Hartle was married to Las Vegas businessman Donald Kirk Hartle, a registered Republican. In November 2020, Hartle Recount
Las Vegas 8 News Now (KLAS-TV) said he felt “in disbelief” when he discovered that a mail-in ballot had been submitted in his late wife’s name. It was “pretty sickening,” he said at the time, adding that he didn’t know how it could have happened.
But Hartle had actually voted himself.
Indeed. And this is not the first time that something like this has happened.
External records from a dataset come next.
Lemma error_halts_run_witness :
  fst (run Sample.key Sample.remote_500 uncased lenient (Sample.form false) Sample.fresh)
  = Stopped
  /\ cache (snd (run Sample.key Sample.remote_500 uncased lenient (Sample.form false)
                   Sample.fresh)) = Some None
  /\ existsb is_download
       (page (snd (run Sample.key Sample.remote_500 uncased lenient (Sample.form false)
                     Sample.fresh))) = false
  /\ exists t r,
       uploaded_file (Sample.form false) = Some (Some t)
       /\ Sample.remote_ok (List.length (posts Sample.fresh))
            (request_of Sample.key t) = inr r
       /\ status_code r = 200%Z
       /\ result_of_response r = inr (VStr (lit "## Notes"))
       /\ startswith (lit "ERROR") (lit "## Notes") = false.
Proof.
  assert (A : result_of_response Sample.answer_500
              = inr (VStr (lit "ERROR: 500 - oops")))
    by (vm_compute; reflexivity).
  assert (B : startswith (lit "ERROR") (lit "ERROR: 500 - oops") = true)
    by (vm_compute; reflexivity).
  destruct (proj1 (error_halts_run Sample.key Sample.remote_500 uncased lenient
                     (Sample.form false) Sample.fresh)
              Sample.transcript Sample.answer_500 (lit "ERROR: 500 - oops")
              eq_refl eq_refl eq_refl A B)
    as (H1 & H2 & _ & H3 & _).
  split; [exact H1|]. split; [exact H2|]. split; [exact H3|].
  assert (C : cache (snd (run Sample.key Sample.remote_ok uncased lenient
                            (Sample.form false) Sample.fresh))
              = Some (Some (lit "## Notes")))
    by (vm_compute; reflexivity).
  exact (proj2 (error_halts_run Sample.key Sample.remote_ok uncased lenient
                  (Sample.form false) Sample.fresh)
           (lit "## Notes") eq_refl C).
Defined.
In November 2020, the Trump campaign Underline
a case in which a ballot was cast in the name of a long-deceased Pennsylvania woman. His son later pleaded guilty
to vote for Trump, saying, according to the Philadelphia Investigator
, he had “listened to too much propaganda and made a stupid mistake”.
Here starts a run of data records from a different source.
(** C2, as the code has it. For every frame S, the empty one included,
    whose entries are strings that are neither one of [read_csv]'s markers
    of a missing value (the empty string among them) nor made of blanks and
    tabs only: once S is archived, loading the archive returns the rows of
    S, sorted; that is S up to row order. *)
Theorem snapshot_roundtrip (cfg : config) (S : frame) (w : world) :
  disk_ok w = true ->
  forallb storable S = true ->
  load_csv (today_file cfg) (snd (save_snapshot cfg S w)) =
    (Ok (sort_values S), snd (save_snapshot cfg S w)) /\
  sort_values S ≡ₚ S.
Proof.
  intros Hdisk HS. split; [|apply sort_values_Permutation].
  rewrite (save_snapshot_ok _ _ _ Hdisk). cbn [snd].
  rewrite (load_csv_present _ _ (to_csv_content (sort_values S))).
  - cbn [header to_csv_content fields]. cbn [String.eqb].
    change ("project_names" =? "project_names")%string with true.
    cbn iota. rewrite read_back_storable; [done|].
    by rewrite (forallb_Permutation _ _ _ (sort_values_Permutation S)).
  - unfold set_fs. cbn [fs]. apply lookup_insert_eq.
Qed.

Lemma snapshot_roundtrip_witness :
  load_csv (today_file sample_config)
    (snd (save_snapshot sample_config [Some "beta"; Some "Alpha"]
            (first_run []))) =
    (Ok [Some "Alpha"; Some "beta"],
     snd (save_snapshot sample_config [Some "beta"; Some "Alpha"]
            (first_run []))) /\
  sort_values [Some "beta"; Some "Alpha"] ≡ₚ [Some "beta"; Some "Alpha"].
Proof.
  apply (snapshot_roundtrip sample_config [Some "beta"; Some "Alpha"]
           (first_run [])); reflexivity.
Defined.

(** C4, as the spec words it, fails: a quoted blank is neither a blank line
    nor a missing value, so it is returned although trimming empties it. *)
Lemma load_csv_keeps_quoted_blank :
  fst (load_csv (yesterday_file sample_config) edited_archive)
  = Ok [Some "Alpha"; Some " "] /\
  existsb blank_entry [Some "Alpha"; Some " "] = true.
Proof. split; vm_compute; reflexivity. Qed.

Lemma read_fields_kept (l : list csv_field) :
  dropna (parse_field <$> List.filter (fun x => negb (blank_line x)) l) =
  (fun x => Some (text x)) <$> List.filter kept_line l.
Proof.
  induction l as [|x l IH]; [done|].
  cbn [List.filter]. unfold kept_line at 1.
  destruct (blank_line x); cbn [negb andb]; [exact IH|].
  rewrite fmap_cons. unfold parse_field at 1.
  destruct (is_na (text x)); cbn [negb]; unfold dropna; cbn [List.filter].
  - exact IH.
  - rewrite fmap_cons. f_equal. exact IH.
Qed.

(** C4, as the code has it. Whatever the snapshot file, [load_csv] returns,
    in the order of the file and untrimmed, the text of exactly those lines
    that are neither blank lines (an unquoted line of blanks and tabs only,
    which [read_csv] skips) nor parsed as a missing value (an empty field or
    one of [read_csv]'s markers, which [dropna] removes). So every entry
    returned is a string that is no such marker, in particular neither null
    nor empty; an entry that is empty only once trimmed and is neither of the
    two, such as a quoted blank, is returned. *)
Theorem load_csv_drops_missing (path : string) (w w' : world) (df : frame) :
  load_csv path w = (Ok df, w') ->
  Forall (fun c => exists s, c = Some s /\ is_na s = false) df /\
  (forall f, fs w !! path = Some f ->
     df = (fun l => Some (text l)) <$> List.filter kept_line (fields f)).
Proof.
  intros H. destruct (fs w !! path) as [f|] eqn:E.
  - rewrite (load_csv_present _ _ _ E) in H.
    destruct (String.eqb (header f) "project_names"); [|discriminate].
    injection H as <- _. rewrite read_fields_kept. split.
    + apply Forall_forall. intros c Hc.
      apply list_elem_of_fmap in Hc as (l & -> & Hl).
      apply list_elem_of_In, List.filter_In in Hl as [_ Hl].
      unfold kept_line in Hl. apply andb_true_iff in Hl as [_ Hl].
      apply negb_true_iff in Hl. by exists (text l).
    + by intros g [= <-].
  - rewrite (load_csv_absent _ _ E) in H. injection H as <- _.
    split; [constructor|]. intros f [=].
Qed.

Lemma load_csv_drops_missing_witness :
  load_csv (yesterday_file sample_config) edited_archive =
    (Ok [Some "Alpha"; Some " "], edited_archive) /\
  Forall (fun c => exists s, c = Some s /\ is_na s = false)
         [Some "Alpha"; Some " "] /\
  (forall f, fs edited_archive !! yesterday_file sample_config = Some f ->
     [Some "Alpha"; Some " "] =
       (fun l => Some (text l)) <$> List.filter kept_line (fields f)).
Proof.
  assert (H : load_csv (yesterday_file sample_config) edited_archive =
              (Ok [Some "Alpha"; Some " "], edited_archive))
    by (vm_compute; reflexivity).
  split; [exact H|].
  exact (load_csv_drops_missing _ _ _ _ H).
Defined.

End Store.

(** ** The workflow *)

Section Workflow.

Variable to_string : list diff_row -> string.

Implicit Types (w : world) (cfg : config) (rows old : frame).

Lemma fetch_project_names_spec w : fetch_project_names w = (Ok (db w), w).
Proof.
  unfold fetch_project_names, try_except, io_bind, db_query.
  by destruct (db w).
Qed.

Lemma send_email_down cfg n d w :
  smtp_up w = false -> send_email to_string cfg n d w = (Ok tt, w).
Proof.
  intros H. unfold send_email, try_except, io_bind, smtp_login.
  by rewrite H.
Qed.

Lemma send_email_no_recipient cfg n d w :
  smtp_up w = true -> EMAIL_RECEIVER cfg = [] ->
  send_email to_string cfg n d w =
  (Ok tt, log_sendmail (notification to_string cfg n d) w).
Proof.
  intros H Hto. unfold send_email, try_except, io_bind, smtp_login, sendmail.
  rewrite H. cbn [to_addrs]. unfold notification. by rewrite Hto.
Qed.

Lemma send_email_recipients cfg n d w :
  smtp_up w = true -> EMAIL_RECEIVER cfg <> [] ->
  send_email to_string cfg n d w =
  (Ok tt, deliver (notification to_string cfg n d)
            (log_sendmail (notification to_string cfg n d) w)).
Proof.
  intros H Hto. unfold send_email, try_except, io_bind, smtp_login, sendmail.
  rewrite H. cbn [to_addrs]. unfold notification.
  by destruct (EMAIL_RECEIVER cfg).
Qed.

(** With the servers up, one [sendmail] is issued, whoever the recipients. *)
Lemma send_email_calls cfg n d w :
  smtp_up w = true ->
  sendmail_calls (snd (send_email to_string cfg n d w)) =
  (sendmail_calls w ++ [notification to_string cfg n d])%list.
Proof.
  intros H. destruct (EMAIL_RECEIVER cfg) eqn:E.
  - by rewrite send_email_no_recipient.
  - rewrite send_email_recipients; [done|done|]. by rewrite E.
Qed.

Lemma main_fetch_failed cfg w :
  db w = None -> snd (main to_string cfg w) = w.
Proof.
  intros H. unfold main, io_bind. rewrite fetch_project_names_spec, H.
  pose proof (load_csv_world (yesterday_file cfg) w) as Hw.
  by destruct (load_csv (yesterday_file cfg) w) as [[old|e] w'].
Qed.

Lemma main_fetched cfg w rows old :
  db w = Some rows ->
  fst (load_csv (yesterday_file cfg) w) = Ok old ->
  main to_string cfg w =
  match save_snapshot cfg rows w with
  | (Ok new_data, w') =>
      send_email to_string cfg (length new_data) (compare_csvs rows old) w'
  | (Raise e, w') => (Raise e, w')
  end.
Proof.
  intros H Hold. unfold main, io_bind. rewrite fetch_project_names_spec, H.
  pose proof (load_csv_world (yesterday_file cfg) w) as Hw.
  destruct (load_csv (yesterday_file cfg) w) as [r w']. simpl in *.
  by subst.
Qed.

Lemma length_sort_values rows : length (sort_values rows) = length rows.
Proof. apply Permutation_length, sort_values_Permutation. Qed.

(** C6. Whenever the database fetch fails, the run persists nothing and
    notifies nobody: the files are as before and no [sendmail] is issued. *)
Theorem fetch_failure_aborts cfg w :
  db w = None ->
  fs (snd (main to_string cfg w)) = fs w /\
  sendmail_calls (snd (main to_string cfg w)) = sendmail_calls w /\
  delivered (snd (main to_string cfg w)) = delivered w.
Proof. intros H. by rewrite (main_fetch_failed cfg w H). Qed.

(** C7, as the code has it. Whenever the save step fails after a successful
    fetch and diff, be it in making the directory, in opening today's file or
    while writing it, its [OSError] is not caught: it ends the run and no
    notification is attempted. *)
Theorem save_failure_ends_run cfg w rows old :
  db w = Some rows ->
  fst (load_csv (yesterday_file cfg) w) = Ok old ->
  disk_ok w = false ->
  fst (main to_string cfg w) = Raise OSError /\
  sendmail_calls (snd (main to_string cfg w)) = sendmail_calls w /\
  delivered (snd (main to_string cfg w)) = delivered w.
Proof.
  intros Hdb Hold Hdisk. rewrite (main_fetched cfg w rows old Hdb Hold).
  pose proof (save_snapshot_fail cfg rows w Hdisk) as Hf.
  destruct (save_snapshot_frame cfg rows w) as (_ & _ & _ & _ & Hc & Hdl).
  destruct (save_snapshot cfg rows w) as [[sorted|e] w1]; [done|].
  cbn [fst snd] in *. by injection Hf as ->.
Qed.

(** C8, as the code has it. When the resolved recipient list is empty, the
    run is not stopped: with the database, the disk and the mail server
    available it archives today's names and then issues [sendmail] with no
    recipient; smtplib refuses, the refusal is caught, nothing is delivered
    and the run ends normally. *)
Theorem empty_recipients_not_checked cfg w rows old :
  EMAIL_RECEIVER cfg = [] ->
  db w = Some rows ->
  fst (load_csv (yesterday_file cfg) w) = Ok old ->
  disk_ok w = true ->
  smtp_up w = true ->
  main to_string cfg w =
    (Ok tt,
     log_sendmail
       (notification to_string cfg (length rows) (compare_csvs rows old))
       (set_fs (<[today_file cfg := to_csv_content (sort_values rows)]> (fs w))
               w)) /\
  to_addrs (notification to_string cfg (length rows) (compare_csvs rows old)) = [].
Proof.
  intros Hto Hdb Hold Hdisk Hsmtp. split; [|exact Hto].
  rewrite (main_fetched cfg w rows old Hdb Hold).
  rewrite (save_snapshot_ok cfg rows w Hdisk), length_sort_values.
  by apply send_email_no_recipient.
Qed.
False or exaggerated claims
So there are a handful of confirmed cases in which ballots were indeed cast illegally on behalf of deceased people, and perhaps we could learn more over time. Earlier this year, the Nevada Secretary of State referred
10 “debatable” cases to the police for investigation.
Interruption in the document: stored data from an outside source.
(** * The specification again: fields that cannot be read *)

(** ** Wire types without a reader *)

(** C2, as the code has it: no buffer is read as a double, map, set, list
    or enum.
    - Their five readers raise [NotImplementedError] at once, leaving
      every file where it was, also when they are called through the
      handler table,
    - in which a new decoder registers them under the tags 4, 13, 14, 15
      and 16.
    - [read_struct], for a decoder that dispatches to itself: when the
      first tag byte it reads is one of the five and the two bytes of the
      field id follow, it raises [NotImplementedError], and the file is
      left just after the field id: nothing of the value is read.
    - A whole decode by a new decoder: a field with one of the five tags
      aborts it with [NotImplementedError], the file left just after the
      id of the field, wherever the field stands: after any fields of the
      wire format and inside any number of struct fields, provided that the
      message cut off before the field and closed by stop bytes is one the
      decoder decodes (which leaves out the messages that are nested
      deeper than the interpreter can follow).
    - Conversely a decode that returns has stored fields of the types
      bool, byte, i16, i32, i64, string and struct only. *)
Theorem aggregate_readers_unimplemented :
  (forall rs o w,
      call_handler rs (o, read_double_m) w = (Raise NotImplementedError, w)
      /\ call_handler rs (o, read_map_m) w = (Raise NotImplementedError, w)
      /\ call_handler rs (o, read_set_m) w = (Raise NotImplementedError, w)
      /\ call_handler rs (o, read_list_m) w = (Raise NotImplementedError, w)
      /\ call_handler rs (o, read_enum_m) w = (Raise NotImplementedError, w))
  /\ (forall w,
      let self := length (heap w) in
      let w' := snd (new_ThriftDecoder w) in
      fst (new_ThriftDecoder w) = Return self
      /\ type_handlers w' !! 4 = Some (self, read_double_m)
      /\ type_handlers w' !! 13 = Some (self, read_map_m)
      /\ type_handlers w' !! 14 = Some (self, read_set_m)
      /\ type_handlers w' !! 15 = Some (self, read_list_m)
      /\ type_handlers w' !! 16 = Some (self, read_enum_m))
  /\ (forall self w b i0 i1 rest,
      byte_val b ∈ unimplemented ->
      type_handlers w = handlers_of self ->
      pending self w = Some (b :: i0 :: i1 :: rest) ->
      read_struct self w = (Raise NotImplementedError, advance self 3 w)
      /\ pending self (advance self 3 w) = Some rest)
  /\ (forall v mt name sid pre tbl c' k b i0 i1 rest,
      representable (WI16 v) -> representable (WI16 mt) ->
      representable (WString name) -> representable (WI32 sid) ->
      upto 0 pre tbl c' k ->
      byte_val b ∈ unimplemented ->
      fst (decode_fresh (wire_header v mt name sid ++ pre
                         ++ replicate (S k) x00)) = Return tt ->
      fst (decode_fresh (wire_header v mt name sid ++ pre
                         ++ b :: i0 :: i1 :: rest))
      = Raise NotImplementedError
      /\ pending 0 (snd (decode_fresh (wire_header v mt name sid ++ pre
                                       ++ b :: i0 :: i1 :: rest)))
         = Some rest)
  /\ (forall buf,
      fst (decode_fresh buf) = Return tt ->
      exists d,
        heap (snd (decode_fresh buf)) !! 0%nat = Some d
        /\ Forall well_typed (fields d)
        /\ Forall struct_typed (structs d)).
Proof.
  split; [|split; [|split; [|split]]].
  - intros rs o w. repeat split; reflexivity.
  - intros w. cbn. repeat split;
      repeat first [ rewrite lookup_insert_eq; reflexivity
                   | rewrite lookup_insert_ne by discriminate ].
  - intros self w b i0 i1 rest Hb Hh Hp. split.
    + apply (read_fields_unimplemented _ self [] w b i0 i1 rest Hb Hh Hp).
    + apply (pending_advance_app self w [b; i0; i1] rest Hp).
  - intros v mt name sid pre tbl c' k b i0 i1 rest Hv Hmt Hn Hs Hu Hb _.
    apply (decode_fresh_upto v mt name sid pre tbl c' k
             NotImplementedError (b :: i0 :: i1 :: rest) 3
             Hv Hmt Hn Hs Hu).
    intros fuel self acc w Hh Hp.
    apply (read_fields_unimplemented fuel self acc w b i0 i1 rest Hb Hh Hp).
  - intros buf. change (decode_fresh buf)
      with (decode 0 "in" (constructed buf)).
    destruct (decode 0 "in" (constructed buf)) as [r w] eqn:E.
    cbn [fst snd]. intros ->.
    assert (Ht : typed 0 (constructed buf)).
    { apply (new_typed (initial_world (input buf))).
      intros t _. apply lookup_empty. }
    destruct (decode_typed 0 "in" _ _ Ht E)
      as (_ & d & mt & Hd & _ & Hf & Hst).
    eauto.
Qed.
But Trump vague statements
that thousands of ballots cast on behalf of deceased people in various key states were completely unfounded; his massive numbers were purely fictitious. Some specific ballots that the Trump campaign claimed to be fraudulent, were quickly found to be legitimate ballots cast by living people with the same or similar
names like deceased people.
And Republican voters were responsible for some of the small number of known crimes.
A local Republican official was the author of a case in Ohio, admitting
forging a signature to vote under the name of his recently deceased father; he Recount
NBC News was an “honest mistake” and also that he had simply “tried to fulfill the wishes of a dying man.”
In Colorado, a man who was charged in 2021 with the murder of his wife, who went missing in May 2020, was also charged with illegally voting for Trump in the November election. He reportedly told FBI agents that he submitted the ballot because he thought “all these other guys were cheating” and that his wife would have voted for Trump anyway.
In some of the confirmed cases, including Hartle’s, it is not publicly known for which presidential candidate the illegal vote was cast. Either way, there is no sign that the crime of voting under the name of a deceased person has occurred frequently enough to have tipped any state over to Biden, that this crime was. committed largely by Biden voters, or that the crime generally goes unnoticed. by the authorities.
“No one claims that there is never voter fraud. Numerous studies have examined the frequency of voter fraud, and it is extremely rare,” said Paul Gronke, professor of political science and director of the Reed College Election and Voting Information Center
. “Voter impersonation fraud, which Mr. Hartle did when he forged his wife’s name, is even rarer.” Gronke said that while fraudulent voters can sometimes get through the verification systems if they are ready to commit a crime like Hartle did, “there is no evidence in this case that voter fraud occurs at a level which modifies the results of the elections “.
The Nevada Republican Party did not respond to a CNN request for comment on how it brought attention to the Hartle case in 2020.
Which is not surprising. When it comes to voter fraud, some of Trump’s allies have taken a distinctly Trumpian approach: launching sensational statements into the public domain before the real facts are known – and if embarrassing real facts do eventually emerge, just move on. next sensational statement, confident that the truth will never reach much of the Republican base.